- Born: 1924 Suzhou, Jiangsu, China
- Died: 1997 (aged 72–73) China
- Occupation: Translator
- Spouse: Xing Guifen
- Writing career
- Language: Chinese, English, Russian
- Genre: Novel
- Notable work: My Past and Thoughts

Chinese name
- Traditional Chinese: 項星耀
- Simplified Chinese: 项星耀

Standard Mandarin
- Hanyu Pinyin: Xiàng Xīngyào

= Xiang Xingyao =

Chinese translator

Xiang Xingyao (项星耀; 1924 – 28 October 1997) was a Chinese translator and associate professor at Fujian Normal University. He was one of the main translators of the works of the Russian writer Alexander Herzen into Chinese. Some of his English translations were published by People's Literature Publishing House.

==Biography==
Xiang was born in Suzhou, Jiangsu, in 1924. After the establishment of the Communist State, he taught at East China Normal University in Shanghai.

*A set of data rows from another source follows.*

Lemma Sorted_Forall2 {A : Type} (R S : A -> A -> Prop) (l l' : list A) :
  (forall a b a' b', S a a' -> S b b' -> R a b -> R a' b') ->
  Forall2 S l l' -> Sorted R l -> Sorted R l'.
Proof.
  intros Hmove Hll. induction Hll as [|x x' l l' Hx Hl IH]; intros Hsorted.
  { constructor. }
  apply Sorted_inv in Hsorted as [Hs Hhd]. constructor; [now apply IH|].
  destruct Hl as [|y y' l l' Hy Hl]; constructor.
  apply (Hmove x y x' y' Hx Hy). now inversion Hhd.
Qed.

Lemma truncateTitle_length_le (title : string) :
  (String.length (truncateTitle title) <= 100)%nat.
Proof.
  unfold truncateTitle, JsString.substring0.
  destruct (100 <? String.length title)%nat eqn:Htest.
  - apply Nat.ltb_lt in Htest.
    rewrite length_append, length_substring0 by lia. cbn. lia.
  - apply Nat.ltb_ge in Htest. exact Htest.
Qed.

(** ** The build as a sequence of contributions *)

Section RunFacts.
Variable rt : Runtime.
Variable config : Config.t.

Lemma recordError_addDelta (url : string) (acc : Accum) :
  recordError url acc = addDelta acc (mkDelta [] [url] []).
Proof. unfold recordError, addDelta. cbn. now rewrite !app_nil_r. Qed.

Lemma normaliseItem_Normal_timestamped (contents : Contents.t)
    (item item' : Item.t) :
  normaliseItem rt config contents item = Normal item' -> timestamped item'.
Proof.
  intros Hnorm. pose proof (normaliseItem_timestamp rt config contents item) as H.
  rewrite Hnorm in H. cbn in H. unfold timestamped. now rewrite H.
Qed.

Lemma acceptContents_contributes (url : string) (contents : Contents.t)
    (acc : Accum) :
  exists d, contributes rt url d
            /\ acceptContents rt config url contents acc = addDelta acc d.
Proof.
  unfold acceptContents. rewrite emptyItemsTest_false.
  change (fallbackTitle (Contents.set_feed (Some url) contents))
    with (fallbackTitle contents).
  destruct (fallbackTitle contents) as [title|].
  2:{ eexists. split; [apply contributes_error|apply recordError_addDelta]. }
  cbv zeta.
  set (titled := Contents.set_title (Some (truncateTitle title))
                   (Contents.set_feed (Some url) contents)).
  set (sorted := JsArray.sort (itemCompare rt) (Contents.items titled)).
  assert (Hfeed : feedOfSource rt url
            (Contents.set_items
               (stateOf (forEach (normaliseItem rt config titled) sorted))
               titled)).
  { split; [reflexivity|]. split.
    - exists (truncateTitle title). split; [reflexivity|].
      apply truncateTitle_length_le.
    - cbn [Contents.items Contents.set_items].
      apply (Sorted_Forall2 _ sameEntry sorted).
      + intros a b a' b'. apply sameEntry_ordered.
      + apply forEach_Forall2;
          [apply sameEntry_refl|apply normaliseItem_sameEntry].
      + apply sort_Sorted, itemCompare_flip. }
  destruct (forEach (normaliseItem rt config titled) sorted) as [items|items]
    eqn:Hloop; cbn [stateOf] in Hfeed.
  - exists (mkDelta items [] [Contents.set_items items titled]). split.
    + apply (contributes_feed rt url (Contents.set_items items titled) Hfeed).
      cbn [Contents.items Contents.set_items].
      apply forEach_Normal in Hloop. clear Hfeed.
      induction Hloop as [|x y l r Hxy Hlr IH]; [constructor|].
      constructor; [|exact IH].
      exact (normaliseItem_Normal_timestamped _ _ _ Hxy).
    + unfold addDelta. cbn. now rewrite app_nil_r.
  - exists (mkDelta [] [url] [Contents.set_items items titled]). split.
    + apply contributes_stranded, Hfeed.
    + unfold addDelta. cbn. now rewrite app_nil_r.
Qed.
(** X12. When the opponent's pawn is on a neighbour of the mover's pawn and
    the cell behind it is on the board and not walled off from it,
    [legalPawnMoves()] returns the neighbours of the mover's pawn with the
    opponent's cell replaced by the cell behind it: the straight jump is
    offered, the opponent's cell and the cells perpendicular to the jump are
    not. *)
Theorem legalPawnMoves_straight_jump (s : t) :
at2 (pawns s) (other (toMove s))
  ∈ Board.neighbors (board s) (at2 (pawns s) (toMove s)) →
inBounds s (straightJump s)
&& negb (Board.blockedEdge (board s) (at2 (pawns s) (other (toMove s)))
           (straightJump s)) = true →
(legalPawnMoves s
 = (λ q, if sameCell q (at2 (pawns s) (other (toMove s)))
         then straightJump s else q)
   <$> Board.neighbors (board s) (at2 (pawns s) (toMove s)))
∧ straightJump s ∈ legalPawnMoves s
∧ (at2 (pawns s) (other (toMove s)) ∉ legalPawnMoves s)
∧ ∀ side, perpendicularSide s side → side ∉ legalPawnMoves s.
Proof.
unfold straightJump, perpendicularSide. cbv zeta.
set (myp := at2 (pawns s) (toMove s)).
set (opp := at2 (pawns s) (other (toMove s))).
set (dest := mkCell _ _).
intros Hopp Hjump.
pose proof Hopp as [Hadj _]%elem_of_neighbors.
assert (legalPawnMoves s
        = (λ q, if sameCell q opp then dest else q)
          <$> Board.neighbors (board s) myp) as Heq.
{ unfold legalPawnMoves. cbv zeta. fold myp opp.
  rewrite (bind_singleton_fmap _ (λ q, if sameCell q opp then dest else q)).
  - apply dedup_NoDup; [|intros m _; apply not_elem_of_nil].
    apply NoDup_fmap_2_strong; [|apply NoDup_neighbors].
    intros x y Hx Hy.
    apply elem_of_neighbors in Hx as [Hx _].
    apply elem_of_neighbors in Hy as [Hy _].
    destruct (sameCell x opp) eqn:Ex, (sameCell y opp) eqn:Ey;
      rewrite ?sameCell_true, ?sameCell_false in *; subst; try done;
      intros Hxy; exfalso; unfold dest, adjacentOnBoard in *;
      destruct myp as [rm cm], opp as [ro co]; simpl in *;
      destruct_or?; destruct_and?; simplify_eq; lia.
  - intros q Hq. unfold pawnTargets. fold dest.
    destruct (sameCell q opp); [|done]. by rewrite Hjump. }
split; [done|]. rewrite Heq.
assert (∀ q, q ∈ (λ q, if sameCell q opp then dest else q)
                 <$> Board.neighbors (board s) myp
             ↔ (q = dest ∨ q ∈ Board.neighbors (board s) myp) ∧ q ≠ opp)
  as Hin.
{ intros q. rewrite list_elem_of_fmap. split.
  - intros (x & -> & Hx). destruct (sameCell x opp) eqn:Ex.
    + split; [by left|]. unfold dest, adjacentOnBoard in *.
      destruct myp as [rm cm], opp as [ro co]; simpl in *.
      intros ?. destruct_or?; destruct_and?; simplify_eq; lia.
    + apply sameCell_false in Ex. split; [by right|done].
  - intros [[->|Hq] Hne].
    + exists opp. split; [|done].
      by rewrite (proj2 (sameCell_true opp opp) eq_refl).
    + exists q. split; [|done].
      by rewrite (proj2 (sameCell_false q opp) Hne). }
split_and!.
- apply Hin. split; [by left|]. unfold dest, adjacentOnBoard in *.
  destruct myp as [rm cm], opp as [ro co]; simpl in *.
  intros ?. destruct_or?; destruct_and?; simplify_eq; lia.
- rewrite Hin. tauto.
- intros side Hside. rewrite Hin. intros [[->|Hnb] _].
  + unfold dest, adjacentOnBoard in *.
    destruct myp as [rm cm], opp as [ro co]; simpl in *.
    destruct_or?; destruct_and?; simplify_eq; lia.
  + apply elem_of_neighbors in Hnb as [Hnb _].
    unfold adjacentOnBoard in *.
    destruct myp as [rm cm], opp as [ro co]; simpl in *.
    destruct_or?; destruct_and?; simplify_eq; lia.
Qed.
Lemma legalPawnMoves_straight_jump_witness :
legalPawnMoves Samples.faceToFace = [mkCell 3 4; mkCell 5 4; mkCell 4 3; mkCell 4 6]
∧ mkCell 4 6 ∈ legalPawnMoves Samples.faceToFace
∧ (mkCell 4 5 ∉ legalPawnMoves Samples.faceToFace)
∧ ∀ side, perpendicularSide Samples.faceToFace side → side ∉ legalPawnMoves Samples.faceToFace.
Proof.
apply (legalPawnMoves_straight_jump Samples.faceToFace).
- apply (bool_decide_unpack _). by vm_compute.
- reflexivity.
Defined.
End pawn_moves_more.

(** ** [apply], [undo], [snapshot] and [restore] *)

Section apply_more.
Import GameState.
(** * SopsSecretGenerator: a shallow embedding of [SopsSecretGenerator.go]

    Go strings and byte slices are both sequences of bytes; they are
    modelled by [string] (a list of [ascii], one per byte), so that the
    conversions [string(b)] and [[]byte(s)] are the identity.  A [kvMap]
    (Go [map[string]string]) is a [gmap string string]; a nil map and an
    empty map are not distinguished. *)

From Stdlib Require Import NArith Ascii String.
From stdpp Require Import base option list strings gmap fin_maps.

(** ** Bytes *)

Definition byte_val (c : ascii) : N := N_of_ascii c.

Definition in_range (lo hi : N) (c : ascii) : bool :=
  ((lo <=? byte_val c) && (byte_val c <=? hi))%N.

Definition LF : ascii := "010"%char.
Definition CR : ascii := "013"%char.

(** ** Package constants *)

Definition apiVersion : string := "kustomize.freightdog.com/v1".
Definition kind : string := "SopsSecretGenerator".

Definition utf8bom : string :=
  String "239" (String "187" (String "191" "")).

(** ** encoding/base64: [StdEncoding.EncodeToString] *)

Module base64.

Definition encodeStd : string :=
  "ABCDEFGHIJKLMNOPQRSTUVWXYZabcdefghijklmnopqrstuvwxyz0123456789+/".

Definition enc (i : N) : ascii :=
  match String.get (N.to_nat i) encodeStd with
  | Some c => c
  | None => "="%char
  end.

Definition pad : ascii := "="%char.

Fixpoint EncodeToString (src : string) : string :=
  match src with
  | "" => ""
  | String a "" =>
      let v := N.shiftl (byte_val a) 16 in
      String (enc (N.land (N.shiftr v 18) 63))
        (String (enc (N.land (N.shiftr v 12) 63))
           (String pad (String pad "")))
  | String a (String b "") =>
      let v := N.lor (N.shiftl (byte_val a) 16) (N.shiftl (byte_val b) 8) in
      String (enc (N.land (N.shiftr v 18) 63))
        (String (enc (N.land (N.shiftr v 12) 63))
           (String (enc (N.land (N.shiftr v 6) 63))
              (String pad "")))
  | String a (String b (String c rest)) =>
      let v := N.lor (N.lor (N.shiftl (byte_val a) 16)
                        (N.shiftl (byte_val b) 8)) (byte_val c) in
      String (enc (N.land (N.shiftr v 18) 63))
        (String (enc (N.land (N.shiftr v 12) 63))
           (String (enc (N.land (N.shiftr v 6) 63))
              (String (enc (N.land v 63)) (EncodeToString rest))))
  end.

End base64.

(** ** unicode/utf8 *)

Module utf8.

Definition RuneError : N := 65533.

(** Continuation byte, 0x80..0xBF. *)
Definition cont (c : ascii) : bool := in_range 128 191 c.

Definition low6 (c : ascii) : N := N.land (byte_val c) 63.

(** The table [first] together with [acceptRanges]: for a leading byte,
    the length of the sequence and the range accepted for the second
    byte; [None] for a byte that cannot start a sequence. *)
Definition accept (b0 : ascii) : option (nat * N * N) :=
  let v := byte_val b0 in
  if (v <? 194)%N then None
  else if (v <=? 223)%N then Some (2, 128%N, 191%N)
  else if (v =? 224)%N then Some (3, 160%N, 191%N)
  else if (v <=? 236)%N then Some (3, 128%N, 191%N)
  else if (v =? 237)%N then Some (3, 128%N, 159%N)
  else if (v <=? 239)%N then Some (3, 128%N, 191%N)
  else if (v =? 240)%N then Some (4, 144%N, 191%N)
  else if (v <=? 243)%N then Some (4, 128%N, 191%N)
  else if (v =? 244)%N then Some (4, 128%N, 143%N)
  else None.

(** [DecodeRune p]: the first rune of [p] and its width in bytes;
    [(RuneError, 1)] for a malformed sequence, [(RuneError, 0)] for
    the empty input. *)
Definition DecodeRune (p : string) : N * nat :=
  match p with
  | "" => (RuneError, 0)
  | String b0 p1 =>
      if (byte_val b0 <? 128)%N then (byte_val b0, 1)
      else
        match accept b0 with
        | None => (RuneError, 1)
        | Some (sz, lo, hi) =>
            match p1 with
            | String b1 p2 =>
                if negb (in_range lo hi b1) then (RuneError, 1)
                else
                  match sz with
                  | 2 => (N.lor (N.shiftl (N.land (byte_val b0) 31) 6)
                            (low6 b1), 2)
                  | _ =>
                      match p2 with
                      | String b2 p3 =>
                          if negb (cont b2) then (RuneError, 1)
                          else
                            match sz with
                            | 3 =>
                                (N.lor (N.lor
                                    (N.shiftl (N.land (byte_val b0) 15) 12)
                                    (N.shiftl (low6 b1) 6)) (low6 b2), 3)
                            | _ =>
                                match p3 with
                                | String b3 _ =>
                                    if negb (cont b3) then (RuneError, 1)
                                    else
                                      (N.lor (N.lor (N.lor
                                         (N.shiftl (N.land (byte_val b0) 7) 18)
                                         (N.shiftl (low6 b1) 12))
                                         (N.shiftl (low6 b2) 6)) (low6 b3), 4)
                                | "" => (RuneError, 1)
                                end
                            end
                      | "" => (RuneError, 1)
                      end
                  end
            | "" => (RuneError, 1)
            end
        end
  end.

(** [Valid p]: [p] consists entirely of well-formed UTF-8 sequences. *)
Fixpoint Valid (p : string) : bool :=
  match p with
  | "" => true
  | String b0 p1 =>
      if (byte_val b0 <? 128)%N then Valid p1
      else
        match accept b0 with
        | None => false
        | Some (sz, lo, hi) =>
            match p1 with
            | String b1 p2 =>
                in_range lo hi b1 &&
                match sz with
                | 2 => Valid p2
                | _ =>
                    match p2 with
                    | String b2 p3 =>
                        cont b2 &&
                        match sz with
                        | 3 => Valid p3
                        | _ =>
                            match p3 with
                            | String b3 p4 => cont b3 && Valid p4
                            | "" => false
                            end
                        end
                    | "" => false
                    end
                end
            | "" => false
            end
        end
  end.

End utf8.

(** ** unicode: [IsSpace] *)

Module unicode.

Definition MaxLatin1 : N := 255.

(** The Latin-1 switch of [IsSpace], then the [White_Space] range
    table for the runes above Latin-1. *)
Definition IsSpace (r : N) : bool :=
  if (r <=? MaxLatin1)%N then
    ((9 <=? r) && (r <=? 13) || (r =? 32) || (r =? 133) || (r =? 160))%N
  else
    ((r =? 5760) || ((8192 <=? r) && (r <=? 8202)) || (r =? 8232)
     || (r =? 8233) || (r =? 8239) || (r =? 8287) || (r =? 12288))%N.

End unicode.

(** ** bytes and strings helpers *)

Fixpoint string_drop (n : nat) (s : string) : string :=
  match n, s with
  | O, _ => s
  | S k, String _ s' => string_drop k s'
  | S _, "" => ""
  end.

Module bytes.

Definition HasPrefix (s prefix : string) : bool := String.prefix prefix s.

(** [TrimPrefix s prefix]: [s[len(prefix):]] when [s] starts with
    [prefix], otherwise [s] unchanged. *)
Definition TrimPrefix (s prefix : string) : string :=
  if HasPrefix s prefix then string_drop (String.length prefix) s else s.

(** [indexFunc] of [TrimLeftFunc]: [skip] counts the bytes of the
    current rune still to be stepped over ([start += wid]). *)
Fixpoint trimLeftFrom (f : N → bool) (skip : nat) (s : string) : string :=
  match s with
  | "" => ""
  | String c s' =>
      match skip with
      | S k => trimLeftFrom f k s'
      | O =>
          let '(r, wid) :=
            if (byte_val c <? 128)%N then (byte_val c, 1)
            else utf8.DecodeRune s in
          if f r then trimLeftFrom f (wid - 1) s' else s
      end
  end.

Definition TrimLeftFunc (s : string) (f : N → bool) : string :=
  trimLeftFrom f 0 s.

End bytes.


Module strings.

(** The separator is a single byte: the program only ever splits on "=". *)

(** [Cut s sep]: the text before and after the first [sep], if any. *)
Fixpoint Cut (s : string) (sep : ascii) : option (string * string) :=
  match s with
  | "" => None
  | String c s' =>
      if Ascii.eqb c sep then Some ("", s')
      else
        match Cut s' sep with
        | Some (a, b) => Some (String c a, b)
        | None => None
        end
  end.

Fixpoint Count (s : string) (sep : ascii) : nat :=
  match s with
  | "" => 0
  | String c s' => (if Ascii.eqb c sep then 1 else 0) + Count s' sep
  end.

(** [SplitN s sep 2]: at most two pieces, cut at the first [sep]. *)
Definition SplitN2 (s : string) (sep : ascii) : list string :=
  match Cut s sep with
  | Some (a, b) => [a; b]
  | None => [s]
  end.

(** [Split s sep]: all the pieces between separators, [Count s sep + 1]
    of them. *)
Fixpoint Split (s : string) (sep : ascii) : list string :=
  match s with
  | "" => [""]
  | String c s' =>
      if Ascii.eqb c sep then "" :: Split s' sep
      else
        match Split s' sep with
        | l :: ls => String c l :: ls
        | [] => [String c ""]
        end
  end.

End strings.

Module path.

Definition slash : ascii := "/"%char.

(** [for len(path) > 0 && path[len(path)-1] == '/' { path = path[:len(path)-1] }] *)
Fixpoint stripTrailingSlashes (p : string) : string :=
  match p with
  | "" => ""
  | String c p' =>
      match stripTrailingSlashes p' with
      | "" => if Ascii.eqb c slash then "" else String c ""
      | r => String c r
      end
  end.

(** [path[i+1:]] for the last index [i] of a slash, [path] itself when
    it has none. *)
Fixpoint afterLastSlash (p : string) : string :=
  match p with
  | "" => ""
  | String c p' =>
      if Nat.ltb 0 (strings.Count p' slash) then afterLastSlash p'
      else if Ascii.eqb c slash then p'
      else p
  end.

Definition Base (p : string) : string :=
  if String.eqb p "" then "."
  else
    let p := afterLastSlash (stripTrailingSlashes p) in
    if String.eqb p "" then "/" else p.

End path.

(** ** Errors *)

(** The context that [errors.Wrap] and [errors.Wrapf] put in front of a
    cause. *)
Inductive context : Type :=
  | CtxLine (lineNum : nat)            (* "line %d" *)
  | CtxEnvSource (source : string)     (* env source <source> *)
  | CtxFileSource (source : string)    (* file source <source> *)
  | CtxCouldNotRead                    (* "could not read file" *)
  | CtxCouldNotDecrypt.                (* "sops could not decrypt" *)

Inductive error : Type :=
  | ErrExternal (msg : string)         (* raised by os, sops, yaml, json or the SDK *)
  | ErrInputType                       (* "input must be apiVersion %s, kind %s" *)
  | ErrInputName                       (* "input must contain metadata.name value" *)
  | ErrInvalidUTF8 (line : string)     (* "invalid UTF-8 bytes: %v" *)
  | ErrRequiresValue (line : string)   (* "requires value: %v" *)
  | ErrTooLong                         (* bufio.ErrTooLong *)
  | ErrUnknownFormat                   (* "unknown file format, use dotenv, yaml or json" *)
  | ErrKeyMissing (fn : string)        (* key name for file path <fn> missing *)
  | ErrPathMissing (key : string)      (* file path for key name <key> missing *)
  | ErrAmbiguousDelimiter              (* key names or file paths cannot contain = *)
  | Wrap (cause : error) (ctx : context).
Lemma failures_positions (ts : list string) (idx : nat) (g : Namespace)
    (fs : list failure) :
  failures ts idx g fs ->
  List.length fs <= List.length ts /\
  Forall (fun f => idx <= index_of f < idx + List.length ts /\
                   nth_error ts (index_of f - idx) = Some (test_of f)) fs /\
  StronglySorted (fun a b => index_of a < index_of b) fs.
Proof.
  intros Hf. induction Hf as [idx g | t rest idx g g' fs Ht Hf IH
                              | t rest idx g g' e tb fs Ht Hf IH].
  - repeat split; constructor.
  - destruct IH as [Hlen [Hall Hs]]. cbn [List.length].
    split; [lia|]. split; [|assumption].
    eapply Forall_impl; [|exact Hall]. intros f [Hb Hn]. split; [lia|].
    replace (index_of f - idx) with (S (index_of f - S idx)) by lia.
    exact Hn.
  - destruct IH as [Hlen [Hall Hs]]. cbn [List.length].
    split; [lia|]. split.
    + constructor.
      * unfold index_of, test_of. cbn [fst snd]. split; [lia|].
        now rewrite Nat.sub_diag.
      * eapply Forall_impl; [|exact Hall]. intros f [Hb Hn]. split; [lia|].
        replace (index_of f - idx) with (S (index_of f - S idx)) by lia.
        exact Hn.
    + constructor; [assumption|].
      eapply Forall_impl; [|exact Hall]. intros f [Hb _].
      unfold index_of at 1. cbn [fst]. lia.
Qed.

(** X7: the failure records that the test loop collects name the failing
    tests by their 1-based position: every record holds the text of the
    test at its index, the indices are strictly increasing, and there are
    at most as many records as tests. *)
Theorem failure_records_positions (ts : list string) (g : Namespace)
    (failed : list failure) :
  run_tests ts 1 g [] = Ok failed ->
  List.length failed <= List.length ts /\
  Forall (fun f => 1 <= index_of f <= List.length ts /\
                   nth_error ts (index_of f - 1) = Some (test_of f)) failed /\
  StronglySorted (fun a b => index_of a < index_of b) failed.
Proof.
  intros Hrun. destruct (run_tests_failures _ _ _ _ _ Hrun) as [fs [-> Hfs]].
  cbn [app]. destruct (failures_positions _ _ _ _ Hfs) as [Hlen [Hall Hs]].
  split; [assumption|]. split; [|assumption].
  eapply Forall_impl; [|exact Hall]. intros f [Hb Hn]. split; [lia|assumption].
Qed.
(** * The cluster detector registry

    A shallow embedding of [DetectorRegistry]: the ordered collection of
    detector constructors, [add], and the detection pass [detectForCluster]
    with its fold over the settled detections and its final projection.

    JavaScript numbers are IEEE 754 binary64 values, so accuracies are
    primitive floats and [<=] is [PrimFloat.leb].  A JavaScript [Map] keeps
    its entries in an internal slot, apart from the own properties that
    [Object.entries] enumerates; both are part of the model.

    The Helm repository manager follows: the reading of the output of
    [helm env] and the arguments of [helm repo add]. *)

From Stdlib Require Import Floats.
From stdpp Require Import base option list strings gmap.

(** ** The pieces of the JavaScript runtime the pass relies on *)

Module JS.

(** Values that can be thrown, or be the reason of a rejected promise. *)
Inductive exn : Type :=
| TypeError (message : string)
| Thrown (reason : string).

(** How the evaluation of a block ends, and how a promise settles. *)
Inductive completion (A : Type) : Type :=
| Normal (a : A)
| Throw (e : exn).
Global Arguments Normal {A} a.
Global Arguments Throw {A} e.

Global Instance completion_ret : MRet completion := @Normal.
Global Instance completion_bind : MBind completion :=
  λ A B k c, match c with Normal a => k a | Throw e => Throw e end.

(** [try { block } catch { handler }] *)
Definition try_catch {A} (block : completion A) (handler : exn → completion A)
  : completion A :=
  match block with
  | Normal a => Normal a
  | Throw e => handler e
  end.

(** [for (const x of xs) { body }], threading the state the body updates;
    a throwing iteration ends the loop. *)
Fixpoint for_of {X S} (xs : list X) (body : S → X → completion S) (s : S)
  : completion S :=
  match xs with
  | [] => Normal s
  | x :: xs' => s' ← body s x; for_of xs' body s'
  end.

(** [o.prop] where [o] may be [undefined]. *)
Definition member {A B} (o : option A) (prop : A → B) : completion B :=
  match o with
  | Some a => Normal (prop a)
  | None => Throw (TypeError "Cannot read properties of undefined")
  end.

In October 1969, he was sent to the May Seventh Cadre Schools to do farm works in Xinan Commune (溪南公社) of Xiapu County, Fujian Province. After the Cultural Revolution, he taught at Fujian Normal University.

He died of intestinal cancer on October 28, 1997.

==Personal life==
Xiang married Xing Guifen (邢桂芬), who was an actress at Fanghua Yue Opera Troupe (芳华越剧团).

==Translations==
- My Past and Thoughts (往事与随想)
- Middlemarch (米德尔马契)
- The Portrait of a Lady (一位女士的画像)
- Mansfield Park (曼斯菲尔德庄园)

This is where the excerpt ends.